Can you share a test case to investigate this?
As in the ThreadedFunctionsList.txt, ippmQRDecomp and ippmQRBackSubst are thereded. So I like to know how you are threading and what will be Environment variable value(OMP_NUM_THREADS)?
Did you verified any threading issues like deadlock or Concurrency using Intel Parallel Studio XE 2011?
The specific functions I'm calling are: ippmQRBackSubst_mv_32f, ippmQRBackSubst_mva_32f, ippmQRDecomp_m_32f. If I remember correctly, only one of them is on the ThreadedFunctionsList.txt.
I do not set the OMP_NUM_THREADS value. In my program, I see 4 threads working, so that is what OMP is using.
I did check deadlock and concurrency using Parallel Studio XE 2011. No deadlock issues, and concurrency is good, 58% of the time 4 cores are running and 34% 3 are running, 4% 2 are running, 3% 1 is running, 1% idle.
Thanks for info..
I am not aware of any issues related to these two function- ippmQRDecomp and ippmQRBackSubst.
Test case would be better to verify it.
I call the program with these arguments:
"c:/temp/from.bin" "c:/temp/to.bin" 4
where the first two are the data files I sent and the last one is the number of theads, I use either 1 or 4.

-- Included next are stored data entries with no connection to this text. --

(** On well-formed paths the eleven steps compute the order of the keys. *)
Lemma compute_best_path_spec p1 p2 :
  path_ok p1 → path_ok p2 →
  ∃ reason, compute_best_path ipv4_to_int local_asn p1 p2 =
    Ret (pick (lex (key p1) (key p2)) p1 p2, reason).
Proof.
  intros H1 H2. pose proof H1 as [_ A1 O1 L1]. pose proof H2 as [_ A2 O2 L2].
  unfold compute_best_path, path_key. cbn [lex].
  do 2 apply decision_step_skip.
  eapply decision_step_pick; [by apply local_pref_spec|done|intros _].
  eapply decision_step_pick; [by apply local_origin_spec|done|intros Enc].
  eapply decision_step_pick; [by apply aspath_spec|done|intros _].
  eapply decision_step_pick; [by apply origin_spec|done|intros _].
  eapply decision_step_pick; [by apply med_spec|done|intros _].
  eapply decision_step_pick; [by apply asn_spec|done|intros Eib].
  apply decision_step_skip.
  eapply decision_step_pick; [apply router_id_spec; try done|done|intros _].
  { by apply (if_Z_inj _ _ 0 1). }
  { by apply (if_Z_inj _ _ 1 0). }
  eapply decision_step_pick; [by apply cluster_list_spec|done|intros _].
  by eexists.
Qed.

What I find is that when I have 1 thread I spend about 12 CPU seconds in the ipp routines, and when I have 4 threads (my laptop has four cores) I spend about 28 CPU seconds in the ipp routines. I would expect both runs to spend a similar amount of time in the ipp routines. The CPU times are as reported by Amplifier XE Hotspots.